Попав в город Врицен, Зубов и Вендель только раз на рассвете вышли на связь с „Кометой“. В конце второй ночи их разбудил какой-то странный и мощный гул. Так, наверно, могла реветь чем-то растревоженная земля. Казалось, страшный её голос, постепенно выбираясь из бездонной глубины пластов, заполняет собой весь город. Вскоре Зубов различил в этом грохоте металлическое надсадное пение моторов и понял: летят самолёты.
Он выглянул в окно. На востоке весь горизонт пылал яркими зарницами, хотя небо было чистым и вряд ли на Одере могла бушевать такая сильная гроза.
— На Одере что-то происходит серьёзное, наверно, наши начали наступление, — сказал Зубов, разбудив Венделя.
А через несколько минут на Врицен обрушился удар ночных бомбардировщиков.
Бомбёжка в городе переносится легче, чем в открытом поле, где единственной твоей защитой остаётся окоп и холодная земля, которая и сама-то беззащитна, а тебе всё же хочется зарыться в неё всем телом. В городе достаточно сделать несколько шагов по лестнице, и ты уже под каменным сводом. Но никогда ещё Зубову не приходилось прятаться от своих бомб, хотя и нацеленных на вражеский город. Новое, странное, двойственное это чувство, замешенное и на радости, и на острой тревоге, заставило разведчиков спешно покинуть чужую, давно уж, видно, оставленную хозяевами квартиру.

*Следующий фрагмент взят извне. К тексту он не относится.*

(* ===== verification/CredentialRuns.v ===== *)
(** The requests on credentials as the steps of one system.

    The state is the database and the requests that have read it and not yet written:
    refreshes that passed their checks and revocations that are due.  Every other
    request is one commit.  Any order of steps is a run, so the theorems of
    CredentialSpec.v hold under every interleaving of these pieces and also when a
    request dies between them. *)

From S2P Require Import Prelude Js Permissions PublicRows TenantDb PublicDb Exec Steady OAuth Workflow Team Sessions Credentials.

Inductive flight :=
| Rotating (e : refresh_lookup) (clientName : jsstring)
| Burning (grantId reason : string).

Record csys := mkCsys { sy_db : db; sy_flights : list flight }.

(** The requests that are one commit each. *)
Inductive credential_op :=
| CreateCode (i : CreateAuthorizationCodeInput)
| Exchange (i : ExchangeCodeInput)
| VerifyToken (raw : string)
| CreateToken (i : CreateApiTokenInput)
| RevokeToken (tokenId companyId requesterId : string) (isAdmin : bool)
| RemoveMember (companyId userId : string)
| UncountMember (companyId : string)
| InvalidateMembership (companyId : string)
| AcceptInvitation (token userId : string)
| UpdateRole (companyId userId : string) (role : InvitedRole)
| TransferOwnership (companyId owner newOwner : string)
| UpdatePermissions (companyId userId : string) (p : PartialPermissions)
| ResetPermissions (companyId userId : string)
| InsertCompany (companyId : string) (i : CreateCompanyInput) (logo : option string) (owner : string)
| DeleteCompany (companyId : string)
| UpdateCompany (companyId : string) (i : UpdateCompanyInput) (logo : option string) (now : Z).

Section runs.
Context `{Oracle} `{Crypto} `{CaseMapping}.

Definition ignore {A} (m : M A) : M unit := _ ← m; mret tt.

Definition run_credential_op (o : credential_op) : M unit :=
  match o with
  | CreateCode i => ignore (createAuthorizationCode i)
  | Exchange i => ignore (exchangeAuthorizationCode i)
  | VerifyToken raw => ignore (verifyApiToken raw)
  | CreateToken i => ignore (createApiToken i)
  | RevokeToken i c u a => ignore (revokeApiToken i c u a)
  | RemoveMember c u => remove_membership c u
  | UncountMember c => uncount_member c
  | InvalidateMembership c => invalidateCompanyMembership c
  | AcceptInvitation t u => ignore (acceptInvitation t u)
  | UpdateRole c u r => ignore (updateMemberRole c u r)
  | TransferOwnership c o n => transferOwnership c o n
  | UpdatePermissions c u p => ignore (updateMemberPermissions c u p)
  | ResetPermissions c u => ignore (resetMemberPermissions c u)
  | InsertCompany c i l o => ignore (insert_company c i l o)
  | DeleteCompany c => deleteCompany c
  | UpdateCompany c i k now => ignore (update_company c i k now)
  end.

(** [refreshTokens] up to its transaction or its revocation. *)
Definition begin_refresh (input : RefreshInput) : M (option flight) :=
  existing ← lookup_refresh (sha256_hex input.(ri_refreshToken));
  now ← toDbDate;
  mret (match check_refresh input existing now, existing with
        | Burn reason _, Some e => Some (Burning e.(rl_grant_id) reason)
        | Rotate, Some e => Some (Rotating e input.(ri_clientName))
        | _, _ => None
        end).

(** [revokeConnectedApp] up to its revocation. *)
Definition begin_disconnect (grantId companyId requesterId : string) (isAdmin : bool) : M (option flight) :=
  grant ← find_connected_app grantId companyId requesterId isAdmin;
  mret ((λ g, Burning g.(gr_id) "user_revoked") <$> grant).

(** The flights that a computation leaves. *)
Definition takes_off (r : result (option flight)) : list flight :=
  match r with Ok (Some f) => [f] | _ => [] end.
(** A refresh that lost its token revokes the grant. *)
Definition after_rotate (e : refresh_lookup) (r : result (option IssuedTokens)) : list flight :=
  match r with Ok None => [Burning e.(rl_grant_id) "refresh_token_reuse"] | _ => [] end.

Inductive cstep : csys → csys → Prop :=
| step_op o s fl : cstep (mkCsys s fl) (mkCsys (run_credential_op o s).2 fl)
| step_refresh i s fl :
    cstep (mkCsys s fl) (mkCsys (begin_refresh i s).2 (takes_off (begin_refresh i s).1 ++ fl))
| step_disconnect g c u a s fl :
    cstep (mkCsys s fl) (mkCsys (begin_disconnect g c u a s).2 (takes_off (begin_disconnect g c u a s).1 ++ fl))
| step_rotate e n s fl1 fl2 :
    cstep (mkCsys s (fl1 ++ Rotating e n :: fl2))
          (mkCsys (rotate e n s).2 (fl1 ++ after_rotate e (rotate e n s).1 ++ fl2))
| step_burn g r s fl1 fl2 :
    cstep (mkCsys s (fl1 ++ Burning g r :: fl2)) (mkCsys (revokeGrant g r s).2 (fl1 ++ fl2))
| step_crash f s fl1 fl2 : cstep (mkCsys s (fl1 ++ f :: fl2)) (mkCsys s (fl1 ++ fl2)).

Definition tables_of (s : csys) : tables := tb s.(sy_db).

(** ** The invariant *)

Record Sound (s : csys) : Prop := {
  sound_indexed : indexed (tables_of s);
  sound_linked : linked (tables_of s);
  sound_flights : ∀ e n, Rotating e n ∈ s.(sy_flights) → genuine (tables_of s) e }.

Lemma steady_ignore {A} (R : tables → tables → Prop) `{!PreOrder R} (m : M A) : steady R m → steady R (ignore m).
Proof. intros Hm. unfold ignore. by steady. Qed.

Lemma steady_credential_op o : steady grows (run_credential_op o).
Proof.
  destruct o; cbn [run_credential_op];
    first [solve [eauto with steady nocore]|apply steady_ignore; [apply _|eauto with steady nocore]].
Qed.

(** A run of a computation, from what is known of its executions. *)
Lemma exec_end {A} (m : M A) s (P : tables → Prop) :
  exec m (tb s) (λ _ t', P t') (λ _ t', P t') → P (tb (m s).2).
Proof. intros Hm. specialize (Hm s eq_refl). by destruct (m s) as [[a|e] s']. Qed.

Lemma begin_refresh_spec i s :
  tb (begin_refresh i s).2 = tb s
  ∧ (indexed (tb s) → linked (tb s) →
     ∀ e n, Rotating e n ∈ takes_off (begin_refresh i s).1 → genuine (tb s) e).
Proof.
  assert (Hx : exec (begin_refresh i) (tb s)
    (λ r t', t' = tb s ∧ (indexed (tb s) → linked (tb s) →
       ∀ e n, Rotating e n ∈ takes_off (Ok r) → genuine (tb s) e)) (λ _ t', t' = tb s)).
  { unfold begin_refresh. apply exec_bind, exec_lookup_refresh. apply exec_bind.
    exec_step. exec_step. split; [done|]. intros Hi Hl e n Hin.
    set (l := keep _ _) in *. set (o := head _) in *.
    destruct (check_refresh i o z), o as [e'|] eqn:Eo; try by apply elem_of_nil in Hin.
    - by apply list_elem_of_singleton in Hin.
    - apply list_elem_of_singleton in Hin as [= -> ->].
      eapply lookup_genuine; [done..| |exact Eo]. intros r [_ Hr]%elem_of_keep. done. }
  specialize (Hx s eq_refl). destruct (begin_refresh i s) as [[r|e] s']; [done|].
  split; [done|]. intros _ _ e' n Hin. by apply elem_of_nil in Hin.
Qed.

Lemma begin_disconnect_spec g c u a s :
  tb (begin_disconnect g c u a s).2 = tb s
  ∧ (∀ e n, Rotating e n ∉ takes_off (begin_disconnect g c u a s).1).
Proof.
  split; [done|]. intros e n. cbv [begin_disconnect mbind M_bind mret M_ret].
  destruct (find_connected_app g c u a s) as [[[gr|]|x] s']; cbn; [|by intros Hn%elem_of_nil..].
  by intros Hn%list_elem_of_singleton.
Qed.

Lemma cstep_grows s s' : Sound s → cstep s s' → grows (tables_of s) (tables_of s').
Proof.
  intros [Hi Hl Hf] Hs. unfold tables_of in *. destruct Hs; cbn in *.
  - apply exec_end, steady_credential_op.
  - by rewrite (proj1 (begin_refresh_spec i s)).
  - done.
  - apply exec_end. eapply exec_weaken; [apply exec_rotate, (Hf _ n)|by intros ?? [? _]|done].
    apply elem_of_app. right. left.
  - apply exec_end, steady_revokeGrant.
  - done.
Qed.

Lemma Sound_cstep s s' : Sound s → cstep s s' → Sound s'.
Proof.
  intros HS Hs. assert (HG := cstep_grows _ _ HS Hs). destruct HS as [Hi Hl Hf].
  assert (HK := grows_kept _ _ HG). split; [by apply HK|by eapply grows_linked|].
  assert (Hold : ∀ e n, Rotating e n ∈ s.(sy_flights) → genuine (tables_of s') e).
  { intros e n Hin. eapply genuine_kept; [exact HK|by eapply Hf]. }
  destruct Hs; cbn in *; intros e' n' Hin; eauto.
  - apply elem_of_app in Hin as [Hin|Hin]; [|eauto].
    unfold tables_of. cbn. rewrite (proj1 (begin_refresh_spec i s)).
    by eapply (proj2 (begin_refresh_spec i s)).
  - apply elem_of_app in Hin as [Hin|Hin]; [|eauto].
    by apply (proj2 (begin_disconnect_spec g c u a s)) in Hin.
  - apply (Hold e' n'). rewrite !elem_of_app in *. destruct Hin as [|[Hin|]]; [by left| |by right; right].
    unfold after_rotate in Hin. destruct (rotate e n s).1 as [[|]|]; by apply list_elem_of_singleton in Hin || apply elem_of_nil in Hin.
  - apply (Hold e' n'). rewrite !elem_of_app in *. destruct Hin; [by left|by right; right].
  - apply (Hold e' n'). rewrite !elem_of_app in *. destruct Hin; [by left|by right; right].
Qed.

Lemma Sound_run s s' : Sound s → rtc cstep s s' → Sound s' ∧ grows (tables_of s) (tables_of s').
Proof.
  intros HS Hr. induction Hr as [s|s1 s2 s3 H12 _ IH]; [done|].
  destruct IH as [HS3 HG]; [by eapply Sound_cstep|]. split; [done|].
  etransitivity; [by eapply cstep_grows|done].
Qed.
End runs.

Русские самолёты отбомбились, но канонада на Одере не утихала. Более того, казалось, что она всё усиливается. Все разбуженные жители города Врицена, а возможно, и самого Берлина со страхом и суеверным ужасом взирали на то, как за Одером, на востоке, поднималось в небо, опередив на целый час рассвет, огромное солнечное зарево — от света прожекторов и огненных зарниц орудий.
Наконец, разорвав туман, поднялось настоящее солнце, и наступил долгий, очень долгий день боя, ко да Зубову и Венделю пришлось особенно тщательно скрываться в подвалах домов, чтобы не быть обнаруженными каким-нибудь эсэсовским патрулём или заградительным отрядом.